In June, 1,763 people had been waiting for at least 13 weeks for one of 15 diagnostic tests – including MRI and heart scans, ultrasound and colonoscopies – according to Government figures released yesterday. This compares with only 190 in June 2010.
The figures came a month after the Prime Minister personally pledged to keep waiting times low. Health ministers were quick to point to a small month-on-month improvement in June, but with nearly 600,000 people in total waiting for a test to diagnose or exclude a medical condition, June is the worst month of 2011 so far.
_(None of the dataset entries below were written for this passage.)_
(* ===== verification/Incarnations.v ===== *)
(** * Incarnations: classifying a scope's recorded history

    Models the pure half of [src/internal/pipeline/warm.go]: scope references,
    grouping of the per-incarnation history by identity, the choice of the current
    incarnation, the index the close-out recovery reads, and the Deleted row that
    closes a prior incarnation. *)

From S2P Require Import Prelude Identity SinkTypes.

(** ** Scope references *)

Record scopeRef := mkScopeRef { sr_sink : ID; sr_scope : ScopeKey }.

#[export] Instance scopeRef_eq_dec : EqDecision scopeRef.
Proof. solve_decision. Defined.
#[export] Instance scopeRef_countable : Countable scopeRef.
Proof.
  apply (inj_countable' (fun r => (sr_sink r, sr_scope r)) (fun p => mkScopeRef p.1 p.2)). by intros [].
Defined.

Definition scopeRef_key (r : scopeRef) (namespace name : string) : Key :=
  mkKey (sr_sink r) (sk_Group (sr_scope r)) (sk_Kind (sr_scope r)) namespace name.

Definition scopeRef_filter (r : scopeRef) (clusterID : string) : ScopeFilter :=
  mkScopeFilter clusterID (sk_Group (sr_scope r)) (sk_Kind (sr_scope r)) (sk_Namespace (sr_scope r)).

(** ** Targets and incarnations *)

Record identity := mkIdentity { id_namespace : string; id_name : string }.

#[export] Instance identity_eq_dec : EqDecision identity.
Proof. solve_decision. Defined.
#[export] Instance identity_countable : Countable identity.
Proof.
  apply (inj_countable' (fun i => (id_namespace i, id_name i)) (fun p => mkIdentity p.1 p.2)). by intros [].
Defined.

Record gcTarget := mkGCTarget { gt_namespace : string; gt_name : string; gt_uid : string }.

#[export] Instance gcTarget_eq_dec : EqDecision gcTarget.
Proof. solve_decision. Defined.
#[export] Instance gcTarget_countable : Countable gcTarget.
Proof.
  apply (inj_countable' (fun t => (gt_namespace t, gt_name t, gt_uid t))
           (fun p => mkGCTarget p.1.1 p.1.2 p.2)). by intros [].
Defined.

Record reincarnation := mkReincarnation {
  rn_namespace : string;
  rn_name : string;
  rn_uid : string;
  rn_apiVersion : string;
  rn_ts : Z;
}.

(** Every field comes from history; nothing is sampled from the process. *)
Definition closeOutRecord (r : reincarnation) (clusterID : string) (key : Key) : Record_ :=
  mkRecord (rn_ts r) clusterID "Deleted" (k_Group key) (rn_apiVersion r) (k_Kind key)
    (k_Namespace key) (k_Name key) (rn_uid r) "" ∅ [] "" "" "".

(** ** Grouping *)

Definition identity_of (s : KnownState) : identity := mkIdentity (ks_Namespace s) (ks_Name s).

(** The loop: [groups] maps an identity to its bucket of [out]. *)
Fixpoint group_loop (states : list KnownState) (groups : gmap identity nat)
    (out : list (list KnownState)) : list (list KnownState) :=
  match states with
  | [] => out
  | state :: rest =>
      let id := identity_of state in
      match groups !! id with
      | Some idx => group_loop rest groups (<[idx := default [] (out !! idx) ++ [state]]> out)
      | None => group_loop rest (<[id := length out]> groups) (out ++ [[state]])
      end
  end.

Definition groupByIdentity (states : list KnownState) : list (list KnownState) :=
  group_loop states ∅ [].

(** ** The current incarnation *)

(** [state.TS.After(current.TS) || (state.TS.Equal(current.TS) && state.UID > current.UID)]. *)
Definition newer (state current : KnownState) : bool :=
  bool_decide (ks_TS current < ks_TS state)%Z ||
  (bool_decide (ks_TS state = ks_TS current) &&
   negb (bool_decide (String.le (ks_UID state) (ks_UID current)))).

Definition newest (current : KnownState) (rest : list KnownState) : KnownState :=
  foldl (fun current state => if newer state current then state else current) current rest.

(** [None] is the panic on an empty group. *)
Definition splitIncarnations (group : list KnownState) : option (KnownState * list KnownState) :=
  match group with
  | [] => None
  | first :: rest =>
      let current := newest first rest in
      Some (current, filter (fun state => ks_UID state <> ks_UID current) group)
  end.

(** The two lookups of the recovery pass: open incarnations by identity and UID,
    and the current UID of each identity. *)
Definition indexIncarnations (states : list KnownState)
    : gmap gcTarget KnownState * gmap identity string :=
  foldl (fun '(rows, current) group =>
    match splitIncarnations group with
    | None => (rows, current)
    | Some (newest, _) =>
        (foldl (fun rows state =>
           <[mkGCTarget (ks_Namespace state) (ks_Name state) (ks_UID state) := state]> rows) rows group,
         <[identity_of newest := ks_UID newest]> current)
    end) (∅, ∅) (groupByIdentity states).

(** ** The reference grouping *)

(** Identities in the order they are first seen. *)
Definition first_seen (states : list KnownState) : list identity :=
  foldl (fun ids s => if decide (identity_of s ∈ ids) then ids else ids ++ [identity_of s]) [] states.

Definition rows_of (states : list KnownState) (id : identity) : list KnownState :=
  filter (fun s => identity_of s = id) states.

Lemma first_seen_app states s :
  first_seen (states ++ [s]) =
  if decide (identity_of s ∈ first_seen states) then first_seen states
  else first_seen states ++ [identity_of s].
Proof. unfold first_seen. by rewrite foldl_app. Qed.

Lemma elem_of_first_seen states id : id ∈ first_seen states <-> exists s, s ∈ states /\ identity_of s = id.
Proof.
  induction states as [|s states IH] using rev_ind.
  - unfold first_seen. simpl. setoid_rewrite elem_of_nil. naive_solver.
  - rewrite first_seen_app. setoid_rewrite elem_of_app. setoid_rewrite list_elem_of_singleton.
    case_decide as Hd; [naive_solver|]. rewrite elem_of_app, list_elem_of_singleton. naive_solver.
Qed.

Lemma NoDup_first_seen states : NoDup (first_seen states).
Proof.
  induction states as [|s states IH] using rev_ind; [constructor|].
  rewrite first_seen_app. case_decide; [done|]. apply NoDup_app. split_and!; [done| |apply NoDup_singleton].
  intros id Hid ->%list_elem_of_singleton. done.
Qed.

Lemma rows_of_app states s id :
  rows_of (states ++ [s]) id = rows_of states id ++ (if decide (identity_of s = id) then [s] else []).
Proof. unfold rows_of. rewrite filter_app. f_equal. Qed.

Lemma group_loop_spec states pre groups out :
  (forall id i, groups !! id = Some i <-> first_seen pre !! i = Some id) ->
  out = map (rows_of pre) (first_seen pre) ->
  group_loop states groups out = map (rows_of (pre ++ states)) (first_seen (pre ++ states)).
Proof.
  revert pre groups out. induction states as [|s states IH]; intros pre groups out Hg ->; simpl.
  { by rewrite app_nil_r. }
  assert (Hpre : pre ++ s :: states = (pre ++ [s]) ++ states) by by rewrite <-app_assoc.
  rewrite Hpre. destruct (groups !! identity_of s) as [i|] eqn:Ei.
  - apply IH.
    + intros id j. rewrite first_seen_app, decide_True; [apply Hg|].
      apply Hg in Ei. by eapply list_elem_of_lookup_2.
    + apply Hg in Ei. rewrite first_seen_app, decide_True by (by eapply list_elem_of_lookup_2).
      apply list_eq. intros j. rewrite !list_lookup_fmap.
      destruct (decide (i = j)) as [<-|Hne].
      * rewrite list_lookup_insert_eq by (rewrite length_map; by eapply lookup_lt_Some).
        rewrite Ei. simpl. by rewrite rows_of_app, decide_True.
      * rewrite list_lookup_insert_ne, list_lookup_fmap by done.
        destruct (first_seen pre !! j) as [id|] eqn:Ej; [|done]. simpl. f_equal.
        rewrite rows_of_app, decide_False, app_nil_r; [done|]. intros Hid. apply Hne.
        eapply NoDup_lookup; [apply NoDup_first_seen|exact Ei|]. by rewrite Hid.
  - assert (Hn : identity_of s ∉ first_seen pre).
    { intros [i Hi]%list_elem_of_lookup. apply Hg in Hi. congruence. }
    apply IH.
    + intros id j. rewrite first_seen_app, decide_False by done. rewrite lookup_insert_Some, length_map.
      rewrite lookup_app_Some, list_lookup_singleton_Some. rewrite Hg. split.
      * intros [[<- <-]|[Hne Hj]]; [right|by left]. split; [lia|]. split; [lia|done].
      * intros [Hj|(Hge & Hj & <-)]; [right|left]; [|split; [done|lia]].
        split; [|done]. intros <-. apply Hn. by eapply list_elem_of_lookup_2.
    + rewrite first_seen_app, decide_False, map_app by done. simpl. f_equal.
      * apply map_ext_in. intros id Hid%list_elem_of_In. rewrite rows_of_app, decide_False, app_nil_r; [done|].
        by intros <-.
      * f_equal. rewrite rows_of_app, decide_True by done.
        assert (rows_of pre (identity_of s) = []) as ->; [|done].
        unfold rows_of. destruct (filter _ pre) as [|x l] eqn:Ef; [done|]. exfalso.
        assert (x ∈ filter (fun s' => identity_of s' = identity_of s) pre) as Hx by (rewrite Ef; by left).
        apply list_elem_of_filter in Hx as [Hid Hx]. apply Hn, elem_of_first_seen. eauto.
Qed.

Lemma groupByIdentity_spec states :
  groupByIdentity states = map (rows_of states) (first_seen states).
Proof. apply (group_loop_spec states []); [|done]. intros id i. by rewrite lookup_empty. Qed.

(** ** The newest incarnation *)

(** [older_eq s c]: [s] is not newer than [c]. *)
Definition older_eq (s c : KnownState) : Prop :=
  (ks_TS s < ks_TS c)%Z \/ ks_TS s = ks_TS c /\ String.le (ks_UID s) (ks_UID c).

#[export] Instance older_eq_preorder : PreOrder older_eq.
Proof.
  split.
  - intros s. by right.
  - intros a b c [H1|[E1 L1]] [H2|[E2 L2]]; [left; lia..|]. right. split; [congruence|]. by etransitivity.
Qed.

Lemma newer_spec s c : newer s c = false <-> older_eq s c.
Proof.
  unfold newer, older_eq. destruct (Z.lt_trichotomy (ks_TS s) (ks_TS c)) as [Hlt|[Heq|Hgt]].
  - rewrite !bool_decide_false by lia. simpl. tauto.
  - rewrite (bool_decide_false (ks_TS c < ks_TS s)%Z), (bool_decide_true (ks_TS s = ks_TS c)) by lia.
    simpl. rewrite negb_false_iff, bool_decide_eq_true.
    split; [by right|]. intros [?|[_ ?]]; [lia|done].
  - rewrite bool_decide_true by lia. simpl. split; [done|]. intros [?|[? _]]; lia.
Qed.

Lemma newer_older s c : newer s c = true -> older_eq c s.
Proof.
  unfold newer, older_eq. rewrite orb_true_iff, andb_true_iff, negb_true_iff, !bool_decide_eq_true,
    bool_decide_eq_false. intros [?|[-> Hn]]; [by left|]. right. split; [done|].
  by destruct (total String.le (ks_UID s) (ks_UID c)).
Qed.

Lemma newest_spec first rest :
  newest first rest ∈ first :: rest /\ forall s, s ∈ first :: rest -> older_eq s (newest first rest).
Proof.
  revert first. induction rest as [|s rest IH]; intros first; unfold newest; simpl.
  - split; [by left|]. intros s ->%list_elem_of_singleton. done.
  - fold (newest (if newer s first then s else first) rest).
    destruct (IH (if newer s first then s else first)) as [Hin Hmax]. split.
    + destruct (newer s first); set_solver.
    + assert (Hf : older_eq first (if newer s first then s else first) /\
                   older_eq s (if newer s first then s else first)).
      { destruct (newer s first) eqn:E; [by split; [apply newer_older|]|by split; [|apply newer_spec]]. }
      destruct Hf as [Hf Hs]. intros u [->|[->|Hu]%elem_of_cons]%elem_of_cons.
      * etransitivity; [exact Hf|]. apply Hmax. by left.
      * etransitivity; [exact Hs|]. apply Hmax. by left.
      * apply Hmax. by right.
Qed.

(** ** Properties *)

(** The classification of a scope's history. Grouping returns the reference
    grouping: one bucket per identity, in the order identities are first seen, each
    holding exactly that identity's rows in their order. In a bucket the current
    incarnation is the one with the greatest timestamp, ties broken by the greater
    UID; the unclosed priors are exactly the rows of other UIDs, none dated after
    it - so a close-out dated from history never sorts after its successor's last
    row. When UIDs and timestamps identify the rows, the result does not depend on
    the order the sink returned them in. *)
Theorem incarnations_classified states group group' :
  groupByIdentity states = map (rows_of states) (first_seen states) /\
  (group <> [] -> exists current unclosed, splitIncarnations group = Some (current, unclosed) /\
     current ∈ group /\ (forall s, s ∈ group -> older_eq s current) /\
     (forall s, s ∈ unclosed <-> s ∈ group /\ ks_UID s <> ks_UID current) /\
     (forall s, s ∈ unclosed -> (ks_TS s <= ks_TS current)%Z) /\
     (group ≡ₚ group' ->
      (forall s1 s2, s1 ∈ group -> s2 ∈ group -> ks_TS s1 = ks_TS s2 -> ks_UID s1 = ks_UID s2 -> s1 = s2) ->
      exists unclosed', splitIncarnations group' = Some (current, unclosed') /\ unclosed ≡ₚ unclosed')).
Proof.
  split; [apply groupByIdentity_spec|]. intros Hne. destruct group as [|first rest]; [done|].
  destruct (newest_spec first rest) as [Hin Hmax]. eexists _, _. split; [done|].
  split; [done|]. split; [done|].
  assert (Hun : forall s, s ∈ filter (fun state => ks_UID state <> ks_UID (newest first rest)) (first :: rest) <->
    s ∈ first :: rest /\ ks_UID s <> ks_UID (newest first rest)).
  { intros s. rewrite list_elem_of_filter. tauto. }
  split; [done|]. split.
  { intros s [Hs _]%Hun. destruct (Hmax s Hs) as [?|[? _]]; lia. }
  intros Hperm Hid. destruct group' as [|first' rest'].
  { by apply Permutation_nil_r in Hperm. }
  destruct (newest_spec first' rest') as [Hin' Hmax']. simpl.
  assert (newest first' rest' = newest first rest) as ->.
  { rewrite <-Hperm in Hin'. setoid_rewrite <-Hperm in Hmax'.
    specialize (Hmax _ Hin'). specialize (Hmax' _ Hin). symmetry.
    destruct Hmax as [?|[E1 L1]], Hmax' as [?|[E2 L2]]; try lia.
    apply Hid; [done|done|done|]. by apply (anti_symm String.le). }
  eexists. split; [done|]. by rewrite Hperm.
Qed.

Lemma incarnations_classified_witness :
  let old := mkKnownState "ns" "cm" "u1" "h1" "v1" 5 in
  let new := mkKnownState "ns" "cm" "u2" "h2" "v1" 9 in
  exists unclosed unclosed', splitIncarnations [old; new] = Some (new, unclosed) /\
    splitIncarnations [new; old] = Some (new, unclosed') /\ unclosed ≡ₚ unclosed'.
Proof.
  intros old new.
  destruct (proj2 (incarnations_classified [old; new] [old; new] [new; old]))
    as (current & unclosed & Hs & _ & _ & _ & _ & Hperm); [discriminate|].
  destruct Hperm as (unclosed' & Hs' & Hp).
  - apply perm_swap.
  - intros s1 s2 [->|[->|[]%elem_of_nil]%elem_of_cons]%elem_of_cons
      [->|[->|[]%elem_of_nil]%elem_of_cons]%elem_of_cons; simpl; congruence.
  - exists unclosed, unclosed'. vm_compute in Hs, Hs'. injection Hs as <- <-. injection Hs' as <-.
    split; [reflexivity|]. split; [reflexivity|exact Hp].
Defined.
The Department of Health figures also showed that 12,521 people with suspected heart conditions, cancers or intestinal diseases had been waiting for more than six weeks for tests – almost four times the number waiting a year ago.
The proportion of patients waiting longer than four hours in A&E units fell back slightly at the beginning of 2011 but remains higher than at any time since 2004.
Critics said last night that the figures were a sign the NHS was buckling under the pressure of structural reforms and demands to save £20bn by 2015. John Healey, the shadow Health Secretary, called the nine-fold increase "completely unacceptable", while the British Medical Association expressed "serious concern" as delayed diagnosis could mean patients missing out on life-saving treatments.
Dr Anna Dixon, Director of Policy at The King's Fund think tank, said: "While waiting times remain low in historical terms, the rise against a number of key measures since this time last year shows how difficult it will be for the NHS to meet the Prime Minister's pledge to keep waiting times low as the spending squeeze begins to bite."